WORK INSTRUCTION:
Please repeat, from the entries that follow, the lines from the one containing "found ← attempt (on_rush" through the one containing "Record PollOrderProgressResp := mkPollResp" exactly, adding nothing.

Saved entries
%%
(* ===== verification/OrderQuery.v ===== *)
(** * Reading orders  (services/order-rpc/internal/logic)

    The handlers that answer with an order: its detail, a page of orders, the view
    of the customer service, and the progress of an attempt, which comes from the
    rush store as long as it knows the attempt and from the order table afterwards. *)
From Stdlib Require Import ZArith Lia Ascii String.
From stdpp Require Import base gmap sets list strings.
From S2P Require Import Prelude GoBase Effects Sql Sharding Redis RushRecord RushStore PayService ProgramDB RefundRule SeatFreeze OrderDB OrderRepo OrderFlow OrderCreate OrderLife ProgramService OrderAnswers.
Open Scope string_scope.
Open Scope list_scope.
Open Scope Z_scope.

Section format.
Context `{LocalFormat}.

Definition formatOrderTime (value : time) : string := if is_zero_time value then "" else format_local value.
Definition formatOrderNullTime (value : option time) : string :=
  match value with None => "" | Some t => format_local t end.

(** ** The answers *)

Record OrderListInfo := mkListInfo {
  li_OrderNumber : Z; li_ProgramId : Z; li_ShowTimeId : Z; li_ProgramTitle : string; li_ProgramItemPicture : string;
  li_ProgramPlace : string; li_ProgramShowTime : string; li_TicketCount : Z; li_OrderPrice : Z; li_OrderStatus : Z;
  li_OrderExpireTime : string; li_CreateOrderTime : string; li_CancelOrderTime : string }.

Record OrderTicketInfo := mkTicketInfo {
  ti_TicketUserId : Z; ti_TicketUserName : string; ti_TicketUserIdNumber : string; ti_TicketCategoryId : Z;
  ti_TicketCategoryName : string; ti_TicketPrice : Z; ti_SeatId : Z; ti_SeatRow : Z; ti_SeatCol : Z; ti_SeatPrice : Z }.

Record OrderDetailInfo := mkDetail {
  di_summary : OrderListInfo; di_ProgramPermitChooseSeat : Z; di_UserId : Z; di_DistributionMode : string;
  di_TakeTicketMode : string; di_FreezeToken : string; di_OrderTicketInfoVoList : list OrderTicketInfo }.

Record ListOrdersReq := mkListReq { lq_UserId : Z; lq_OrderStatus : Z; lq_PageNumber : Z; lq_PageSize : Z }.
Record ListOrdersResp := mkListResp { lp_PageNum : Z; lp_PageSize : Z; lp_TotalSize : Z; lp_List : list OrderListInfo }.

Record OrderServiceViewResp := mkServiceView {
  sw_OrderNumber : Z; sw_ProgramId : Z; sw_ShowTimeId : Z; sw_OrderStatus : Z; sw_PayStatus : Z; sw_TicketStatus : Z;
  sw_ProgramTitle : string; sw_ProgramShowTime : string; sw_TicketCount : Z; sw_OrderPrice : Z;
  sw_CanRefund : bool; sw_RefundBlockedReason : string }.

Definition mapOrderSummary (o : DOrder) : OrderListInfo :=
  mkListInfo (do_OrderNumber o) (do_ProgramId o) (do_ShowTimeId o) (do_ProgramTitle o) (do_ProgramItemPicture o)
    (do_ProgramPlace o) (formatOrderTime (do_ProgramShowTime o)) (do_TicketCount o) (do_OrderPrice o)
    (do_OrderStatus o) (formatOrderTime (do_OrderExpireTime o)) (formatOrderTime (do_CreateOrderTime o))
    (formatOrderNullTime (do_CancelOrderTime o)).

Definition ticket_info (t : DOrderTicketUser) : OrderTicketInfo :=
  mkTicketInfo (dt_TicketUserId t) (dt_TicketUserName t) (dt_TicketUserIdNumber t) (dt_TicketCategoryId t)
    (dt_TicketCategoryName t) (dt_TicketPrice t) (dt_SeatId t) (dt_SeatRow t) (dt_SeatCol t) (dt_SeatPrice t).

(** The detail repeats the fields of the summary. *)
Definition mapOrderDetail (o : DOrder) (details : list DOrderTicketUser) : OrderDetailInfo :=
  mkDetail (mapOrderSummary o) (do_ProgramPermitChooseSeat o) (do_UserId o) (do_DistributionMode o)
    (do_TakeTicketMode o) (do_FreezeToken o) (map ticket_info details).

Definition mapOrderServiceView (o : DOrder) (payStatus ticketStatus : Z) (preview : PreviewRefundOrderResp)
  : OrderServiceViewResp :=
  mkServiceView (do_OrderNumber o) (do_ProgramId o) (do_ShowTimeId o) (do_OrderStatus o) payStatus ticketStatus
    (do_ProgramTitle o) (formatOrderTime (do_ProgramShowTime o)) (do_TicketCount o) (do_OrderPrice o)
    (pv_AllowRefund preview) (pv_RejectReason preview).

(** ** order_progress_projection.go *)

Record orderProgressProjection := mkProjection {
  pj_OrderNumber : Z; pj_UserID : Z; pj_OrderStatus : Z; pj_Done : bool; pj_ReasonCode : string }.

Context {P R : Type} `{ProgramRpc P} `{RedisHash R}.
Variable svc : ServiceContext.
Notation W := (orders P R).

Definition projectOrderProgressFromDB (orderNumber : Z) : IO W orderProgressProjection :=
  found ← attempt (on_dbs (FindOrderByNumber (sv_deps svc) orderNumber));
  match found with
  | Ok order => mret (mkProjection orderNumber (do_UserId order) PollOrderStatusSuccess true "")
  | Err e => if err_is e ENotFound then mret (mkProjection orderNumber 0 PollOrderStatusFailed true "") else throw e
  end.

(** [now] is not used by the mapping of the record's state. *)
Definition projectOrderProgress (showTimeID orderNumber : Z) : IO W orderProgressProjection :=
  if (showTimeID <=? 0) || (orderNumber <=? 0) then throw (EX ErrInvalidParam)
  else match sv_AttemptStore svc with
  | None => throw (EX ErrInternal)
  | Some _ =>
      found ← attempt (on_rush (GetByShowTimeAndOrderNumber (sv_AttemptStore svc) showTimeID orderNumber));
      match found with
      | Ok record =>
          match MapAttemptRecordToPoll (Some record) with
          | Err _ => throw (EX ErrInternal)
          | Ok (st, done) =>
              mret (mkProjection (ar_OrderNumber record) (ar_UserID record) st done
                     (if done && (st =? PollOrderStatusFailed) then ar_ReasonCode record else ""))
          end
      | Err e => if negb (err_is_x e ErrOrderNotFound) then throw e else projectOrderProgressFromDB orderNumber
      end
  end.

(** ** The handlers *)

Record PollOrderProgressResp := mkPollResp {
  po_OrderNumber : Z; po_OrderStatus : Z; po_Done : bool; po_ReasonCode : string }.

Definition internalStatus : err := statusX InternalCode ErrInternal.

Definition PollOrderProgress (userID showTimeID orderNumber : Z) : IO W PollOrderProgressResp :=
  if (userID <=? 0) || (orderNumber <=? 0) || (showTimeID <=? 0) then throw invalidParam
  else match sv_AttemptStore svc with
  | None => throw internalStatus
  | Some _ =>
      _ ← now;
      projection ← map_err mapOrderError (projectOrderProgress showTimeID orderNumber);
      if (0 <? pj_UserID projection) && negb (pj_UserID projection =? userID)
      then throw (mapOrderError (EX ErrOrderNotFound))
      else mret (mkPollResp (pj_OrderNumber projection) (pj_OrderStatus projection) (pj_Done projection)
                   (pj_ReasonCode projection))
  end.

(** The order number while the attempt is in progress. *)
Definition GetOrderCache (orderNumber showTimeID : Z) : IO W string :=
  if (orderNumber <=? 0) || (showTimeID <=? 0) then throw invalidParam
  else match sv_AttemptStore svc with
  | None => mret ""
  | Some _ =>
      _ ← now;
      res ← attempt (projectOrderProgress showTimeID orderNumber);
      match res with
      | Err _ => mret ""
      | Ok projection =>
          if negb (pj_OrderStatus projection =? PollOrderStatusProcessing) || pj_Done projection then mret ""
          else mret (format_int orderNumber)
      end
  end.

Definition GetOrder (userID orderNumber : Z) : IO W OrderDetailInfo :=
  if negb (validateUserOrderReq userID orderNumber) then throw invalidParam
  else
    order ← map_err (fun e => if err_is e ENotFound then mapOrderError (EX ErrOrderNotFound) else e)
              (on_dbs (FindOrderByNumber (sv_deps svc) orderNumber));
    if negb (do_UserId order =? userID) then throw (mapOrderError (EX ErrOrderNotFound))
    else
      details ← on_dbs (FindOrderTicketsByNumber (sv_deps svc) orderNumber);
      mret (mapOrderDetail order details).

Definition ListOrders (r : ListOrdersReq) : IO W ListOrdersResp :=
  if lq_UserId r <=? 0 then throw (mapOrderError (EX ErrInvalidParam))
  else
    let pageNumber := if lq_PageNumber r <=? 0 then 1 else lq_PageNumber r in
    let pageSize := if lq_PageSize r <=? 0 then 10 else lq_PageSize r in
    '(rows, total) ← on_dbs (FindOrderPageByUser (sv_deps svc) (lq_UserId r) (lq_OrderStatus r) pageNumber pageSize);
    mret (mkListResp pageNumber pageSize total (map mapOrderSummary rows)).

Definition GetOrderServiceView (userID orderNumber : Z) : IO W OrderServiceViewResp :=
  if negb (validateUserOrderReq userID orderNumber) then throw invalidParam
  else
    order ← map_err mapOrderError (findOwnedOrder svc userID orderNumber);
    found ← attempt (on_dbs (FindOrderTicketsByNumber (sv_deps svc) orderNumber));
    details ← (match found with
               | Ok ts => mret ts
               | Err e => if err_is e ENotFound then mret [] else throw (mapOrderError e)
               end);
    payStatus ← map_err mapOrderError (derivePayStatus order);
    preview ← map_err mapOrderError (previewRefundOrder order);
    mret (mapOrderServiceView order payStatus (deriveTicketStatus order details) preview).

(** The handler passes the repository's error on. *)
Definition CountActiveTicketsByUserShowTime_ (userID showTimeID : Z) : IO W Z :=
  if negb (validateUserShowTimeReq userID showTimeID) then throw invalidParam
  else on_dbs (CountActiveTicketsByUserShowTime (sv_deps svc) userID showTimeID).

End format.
%%
FINAL ANSWER:
      found ← attempt (on_rush (GetByShowTimeAndOrderNumber (sv_AttemptStore svc) showTimeID orderNumber));
      match found with
      | Ok record =>
          match MapAttemptRecordToPoll (Some record) with
          | Err _ => throw (EX ErrInternal)
          | Ok (st, done) =>
              mret (mkProjection (ar_OrderNumber record) (ar_UserID record) st done
                     (if done && (st =? PollOrderStatusFailed) then ar_ReasonCode record else ""))
          end
      | Err e => if negb (err_is_x e ErrOrderNotFound) then throw e else projectOrderProgressFromDB orderNumber
      end
  end.

(** ** The handlers *)

Record PollOrderProgressResp := mkPollResp {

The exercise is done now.